■ Work to be completed: Your answer should be one number: how many lines of the records hold the string "true".

■ Data extracts:
========
(* ===== verification/DriveDirectory.v ===== *)
(** * Directory uploads to Google Drive: [GoogleDriveUploader::upload_directory]

    The walk creates a folder per directory and collects the files ([plan_directory] of
    [DriveUpload]); a pool of workers ([JobPool]) then uploads each file into its folder. *)

From S2P Require Import Prelude CoreError Identifiers ByteSize Ports Http Files ConfigData Json PoolJoin JobPool DriveAuth DriveApi DriveChunks DriveUpload.

Local Open Scope coro_scope.

Section Directory.
  Context `{json_lib : !Json, ssl : !OpenSsl} {W : Type}.
  Context `{http : !HttpClient W, clock : !Clock W, steady : !SteadyClock W, cancel : !Cancellation W}.
  Context `{files : !Files W, walk : !Walk W, pool : !WorkerPool W, files_pool : !Executor (DriveAccessToken * W)}.
  Context (key : option ServiceAccountKey) (config : GoogleDriveConfig) (on_progress : option (UploadProgress -> M W unit)).

Notation C := (DriveAccessToken * W)%type.

(** [std::clamp(configured, 1, std::max(1, size))]. *)
Definition files_width (n : nat) : nat := Z.to_nat (Z.max 1 (Z.min (gd_parallel_files_per_directory config) (Z.max 1 (Z.of_nat n)))).

(** [per_file]: the folder of the file instead of that of the directory. *)
Definition into_folder (upload : UploadConfig) (folder : string) : UploadConfig :=
  MkUploadConfig (uc_chat_id upload) (Some folder) (uc_rclone_path upload) (uc_as_document upload) (uc_thumbnail_path upload)
    (uc_caption upload) (uc_split_size upload).

(** The job of a worker, which takes no index out of range. *)
Definition upload_work (upload : UploadConfig) (work : list FileWork) (idx : nat) : Throwing C UploadResult :=
  match work !! idx with
  | Some w => gdrive_upload_file key config on_progress (source w) (into_folder upload (parent_id w))
  | None => mreturn Unfinished
  end.

(** [upload_directory]; a cancellation that a worker sees stops the others without an error. *)
Definition gdrive_upload_directory (path : string) (upload : UploadConfig) : Throwing C (list UploadResult) :=
  co_throwing work <- plan_directory key config path upload;
  co_throwing joined <- observe (run_jobs UploadResult (length work) (files_width (length work)) None (upload_work upload work));
  match joined with
  | None => mreturn Unfinished
  | Some s => finish_with (directory_outcome s)
  end.

(** ** The folders *)

(** The order of a recursive walk: a directory before what it holds. *)
Inductive walk_order : list (list string) -> list DirEntry -> Prop :=
| walk_end known : walk_order known []
| walk_directory known path rel rest :
    parent_path rel ∈ known -> rel ∉ known -> walk_order (rel :: known) rest ->
    walk_order known (MkEntry path (inr rel) Directory :: rest)
| walk_file known path rel kind rest :
    kind <> Directory -> parent_path rel ∈ known -> walk_order known rest ->
    walk_order known (MkEntry path (inr rel) kind :: rest).

(** A folder that the walk created: in the folder of its parent, under its own name. *)
Definition folder_created (account : ServiceAccountKey) (ids : gmap (list string) string) (rel : list string) (id : string) : Prop :=
  exists parent c, ids !! parent_path rel = Some parent /\ (create_folder account (last_component rel) parent c).1 = Finished (Ok id).

(** A file and the folder it goes to. *)
Definition placed (ids : gmap (list string) string) (e : DirEntry) (w : FileWork) : Prop :=
  source w = de_path e /\ exists rel, de_relative e = inr rel /\ ids !! parent_path rel = Some (parent_id w).

Definition is_regular (e : DirEntry) : bool := match de_kind e with RegularFile => true | _ => false end.

(** The walk mirrors the tree: every directory gets a folder of its name inside the folder of
    its parent, and every regular file is planned once, in the order of the walk, into the
    folder of its own directory. *)
Lemma plan_entries_mirror account entries known ids work (c c' : C) out :
  walk_order known entries -> (forall p, p ∈ known <-> is_Some (ids !! p)) ->
  plan_entries account entries ids work c = (Finished (Ok out), c') ->
  exists ids' placed_work, ids ⊆ ids' /\ out = work ++ placed_work /\
    Forall2 (placed ids') (List.filter is_regular entries) placed_work /\
    (forall rel id, ids' !! rel = Some id -> ids !! rel = Some id \/ folder_created account ids' rel id) /\
    (forall e rel, e ∈ entries -> de_kind e = Directory -> de_relative e = inr rel -> is_Some (ids' !! rel)).
Proof.
  intros Hwalk. revert ids work c. induction Hwalk as [known|known path rel rest Hp Hn Hrest IH|known path rel kind rest Hk Hp Hrest IH];
    intros ids work c Hknown H; cbn [plan_entries de_relative de_kind de_path] in H.
  { injection H as <- _. exists ids, []. rewrite app_nil_r. split_and!; [done|done|constructor|by auto|]. intros e r He. by apply not_elem_of_nil in He. }
  - apply throwing_try_Ok_inv in H as (stop & c1 & _ & H). destruct stop; [done|]. destruct (proj1 (Hknown _) Hp) as [parent Hparent].
    rewrite Hparent in H. apply throwing_try_Ok_inv in H as (id & c2 & Hcreate & H).
    assert (ids !! rel = None) as Hnone by (apply eq_None_not_Some; by rewrite <- Hknown).
    apply IH in H as (ids' & more & Hsub & -> & Hall & Hfolders & Hdirs).
    2:{ intros p. rewrite elem_of_cons, Hknown, lookup_insert_is_Some. destruct (decide (rel = p)); naive_solver. }
    assert (ids ⊆ ids') as Hsub' by (etrans; [by apply insert_subseteq|done]).
    assert (ids' !! rel = Some id) as Hrel by (eapply lookup_weaken; [apply lookup_insert_eq|done]).
    exists ids', more. split_and!; [done|done|done| |].
    + intros r i [E|E]%Hfolders; [|auto]. destruct (decide (rel = r)) as [<-|Hne]; [|rewrite lookup_insert_ne in E by done; auto].
      rewrite lookup_insert_eq in E. injection E as <-. right. exists parent, c1. split; [by eapply lookup_weaken|]. by rewrite Hcreate.
    + intros e r [->|He]%elem_of_cons; [|by eauto]. cbn. intros _ [= <-]. by exists id.
  - apply throwing_try_Ok_inv in H as (stop & c1 & _ & H). destruct stop; [done|]. destruct (proj1 (Hknown _) Hp) as [parent Hparent].
    rewrite Hparent in H.
    assert (exists more, (plan_entries account rest ids (work ++ more) c1 = (Finished (Ok out), c')) /\
      more = if is_regular (MkEntry path (inr rel) kind) then [MkWork path parent] else []) as (more & H1 & Hmore).
    { unfold is_regular. destruct kind; cbn; [done|by eexists|]. exists []. by rewrite app_nil_r. }
    apply IH in H1 as (ids' & later & Hsub & -> & Hall & Hfolders & Hdirs); [|done]. exists ids', (more ++ later).
    split_and!; [done|by rewrite app_assoc| |done|].
    + cbn [List.filter]. destruct (is_regular _); subst more; [|done]. constructor; [|done].
      split; [done|]. exists rel. split; [done|]. by eapply lookup_weaken.
    + intros e r [->|He]%elem_of_cons; [done|by eauto].
Qed.

(** ** Exceptions *)

(** An upload throws only while it dumps JSON or signs. *)
Lemma acquire_bearer_quiet account :
  (forall t, exists jwt, build_signed_jwt account t = inr jwt) -> never_throws (W := C) (acquire_bearer account).
Proof. intros Hjwt. unfold acquire_bearer, mint_bearer. quiet. Qed.

Lemma abort_quiet account uri : never_throws (W := C) (acquire_bearer account) -> never_throws (W := C) (abort_resumable_session account uri).
Proof.
  intros Ha w what. unfold abort_resumable_session. rewrite mbind_proj. specialize (Ha w).
  destruct (acquire_bearer account w) as [[r|what'|] w1]; cbn [fst snd] in *; [|by destruct (Ha what')|done].
  by rewrite mbind_proj.
Qed.

Lemma gdrive_upload_file_quiet path upload :
  (forall account t, key = Some account -> exists jwt, build_signed_jwt account t = inr jwt) ->
  (exists meta, file_metadata path (parent_of config upload) = inr meta) ->
  never_throws (gdrive_upload_file key config on_progress path upload).
Proof.
  intros Hjwt Hmeta. unfold gdrive_upload_file. destruct key as [account|]; [|quiet].
  pose proof (acquire_bearer_quiet account (fun t => Hjwt account t eq_refl)).
  assert (forall p total n, never_throws (W := C) (progress on_progress p total n)) by (intros; unfold progress; quiet).
  assert (forall p id n t, never_throws (W := C) (finished_upload on_progress p id n t)) by (intros; unfold finished_upload; quiet).
  pose proof (abort_quiet account).
  unfold upload_multipart, upload_resumable, open_session, close_session, send. quiet.
Qed.

(** ** What a success means *)

Lemma walk_order_prefix known seen all : seen `prefix_of` all -> walk_order known all -> walk_order known seen.
Proof.
  intros [rest ->]. revert known. induction seen as [|e seen IH]; intros known H; [constructor|]. cbn [app] in H.
  inversion H; subst; constructor; auto.
Qed.

(** A file whose upload ends with an exception has a name that JSON cannot hold. *)
Lemma upload_work_throws upload work idx c what :
  (forall account t, key = Some account -> exists jwt, build_signed_jwt account t = inr jwt) ->
  (upload_work upload work idx c).1 = Thrown what ->
  exists w err, w ∈ work /\ file_metadata (source w) (parent_id w) = inl err.
Proof.
  intros Hjwt. unfold upload_work. destruct (work !! idx) as [w|] eqn:Hw; [|done]. intros H. exists w.
  destruct (file_metadata (source w) (parent_id w)) as [err|meta] eqn:E; [exists err; split; [by eapply list_elem_of_lookup_2|done]|].
  destruct (gdrive_upload_file_quiet (source w) (into_folder upload (parent_id w)) Hjwt (ex_intro _ meta E) c what H).
Qed.


(** An exception in an upload is not an error of the directory.  With one worker, when the
    upload of the first file ends with an exception, as it does for a name that is not UTF-8,
    the worker is gone, no other file is sent, and the call reports success with no result. *)
Theorem drive_directory_loses_files `{laws : !ExecutorLaws (DriveAccessToken * W)} path upload (c c1 c' : C) f rest r :
  gd_parallel_files_per_directory config <= 1 ->
  plan_directory key config path upload c = (Finished (Ok (f :: rest)), c1) ->
  (forall c2 r, (gdrive_upload_file key config on_progress (source f) (into_folder upload (parent_id f)) c2).1 <> Finished r) ->
  gdrive_upload_directory path upload c = (Finished r, c') -> r = Ok [].
Proof.
  intros Hone Hplan Hthrows. unfold gdrive_upload_directory. rewrite throwing_try_proj, Hplan. cbn [fst snd].
  rewrite throwing_try_proj. unfold observe. rewrite mbind_proj. cbn [fst snd mreturn].
  destruct (run_jobs _ _ _ _ _ c1) as [[s|] c2] eqn:E; cbn [fst snd]; [|done]. apply (f_equal fst) in E. destruct (pool_ran _ _ _ _ _ _ E) as [es Hran].
  intros [= <- _]. assert (files_width (length (f :: rest)) = 1%nat) as Hw by (unfold files_width; lia). rewrite Hw in Hran.
  eapply lone_worker_lost; [| |exact Hran]; [simpl; lia|exact Hthrows].
Qed.

End Directory.

(** ** A concrete directory *)

Module MemDirectory.
Import MemJson MemUpload.

#[export] Instance dir_files : Files World := {|
  fs_exists _ := mreturn true;
  fs_file_size _ := mreturn (inr 5);
  fs_is_directory _ := mreturn true;
  read_file _ := mreturn (Some "bytes");
  can_open _ := mreturn true
|}.

(** A file in a directory. *)
Definition sample : list DirEntry := [MkEntry "/d/s" (inr ["s"]) Directory; MkEntry "/d/s/a" (inr ["s"; "a"]) RegularFile].
#[export] Instance walk : Walk World := fun _ => mreturn (MkWalked sample None).

(** A file whose name is the byte 233, which is not UTF-8, before another one. *)
Definition latin1 : string := of_chars [ascii_of_N 233].
Definition latin1_walk : Walk World := fun _ => mreturn (MkWalked [
  MkEntry ("/d/" +:+ latin1) (inr [latin1]) RegularFile; MkEntry "/d/b" (inr ["b"]) RegularFile] None).

Definition one_file_at_a_time : GoogleDriveConfig := MkGoogleDriveConfig "" "root" true "" 262144 1 1 6 500.

(** The same directory when the walk fails in the folder. *)
Definition broken_walk : Walk World := fun _ => mreturn (MkWalked (take 1 sample) (Some "Input/output error")).

#[export] Instance walk_laws : WalkLaws (fun _ _ => sample).
Proof. by split. Qed.

Lemma broken_walk_laws : WalkLaws (walk := broken_walk) (fun _ _ => sample).
Proof. split; intros path w; [|done]. exists [MkEntry "/d/s/a" (inr ["s"; "a"]) RegularFile]. reflexivity. Qed.

Lemma mem_walk_order : walk_order [[]] sample.
Proof. repeat constructor; try done; set_solver. Qed.

Lemma mem_jwt t : exists jwt, build_signed_jwt account t = inr jwt.
Proof. eexists. vm_compute. reflexivity. Qed.

Lemma mem_bearer c : exists b c', acquire_bearer account c = (Finished (Ok b), c').
Proof.
  destruct c as [tok w]. unfold acquire_bearer. rewrite mbind_proj. cbn [fst snd get_state]. rewrite mbind_proj. cbn [fst snd].
  destruct (_ && _); [by eexists _, _|]. by eexists _, _.
Qed.

Lemma latin1_never_finishes c r :
  (gdrive_upload_file (Some account) one_file_at_a_time None ("/d/" +:+ latin1) (into_folder default_upload_config "F1") c).1 <> Finished r.
Proof.
  destruct (mem_bearer c) as (b & c' & Hb). unfold gdrive_upload_file, upload_multipart, throwing_try, observe, lift, mbind, mreturn.
  destruct c as [tok w]. cbn -[acquire_bearer file_metadata kMultipartThreshold]. change (5 <=? kMultipartThreshold) with true.
  cbn -[acquire_bearer file_metadata]. rewrite Hb.
  vm_compute. discriminate.
Qed.

End MemDirectory.
Import MemJson MemUpload MemDirectory.


Lemma drive_directory_loses_files_witness :
  (plan_directory (walk := latin1_walk) (Some account) one_file_at_a_time "/d" default_upload_config (no_token, [])).1 =
    Finished (Ok [MkWork ("/d/" +:+ latin1) "F1"; MkWork "/d/b" "F1"]) /\
  (gdrive_upload_directory (walk := latin1_walk) (files_pool := Sequential.exec) (Some account) one_file_at_a_time None "/d" default_upload_config (no_token, [])).1 =
    Finished (Ok []).
Proof.
  split; [vm_compute; reflexivity|].
  destruct (gdrive_upload_directory (walk := latin1_walk) (files_pool := Sequential.exec) (Some account) one_file_at_a_time None "/d" default_upload_config (no_token, []))
    as [o c'] eqn:E.
  assert (exists r, o = Finished r) as [r ->].
  { change o with (o, c').1. rewrite <- E. eexists. vm_compute. reflexivity. }
  cbn [fst]. f_equal.
  destruct (plan_directory (walk := latin1_walk) (Some account) one_file_at_a_time "/d" default_upload_config (no_token, [])) as [p c1] eqn:Hp.
  assert (p = Finished (Ok [MkWork ("/d/" +:+ latin1) "F1"; MkWork "/d/b" "F1"])) as ->.
  { change p with (p, c1).1. rewrite <- Hp. vm_compute. reflexivity. }
  eapply (drive_directory_loses_files (laws := Sequential.laws) (walk := latin1_walk) (Some account) one_file_at_a_time None "/d" default_upload_config); [|exact Hp|exact latin1_never_finishes|exact E].
  apply Z.leb_le. reflexivity.
Defined.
========
■ Written response: 6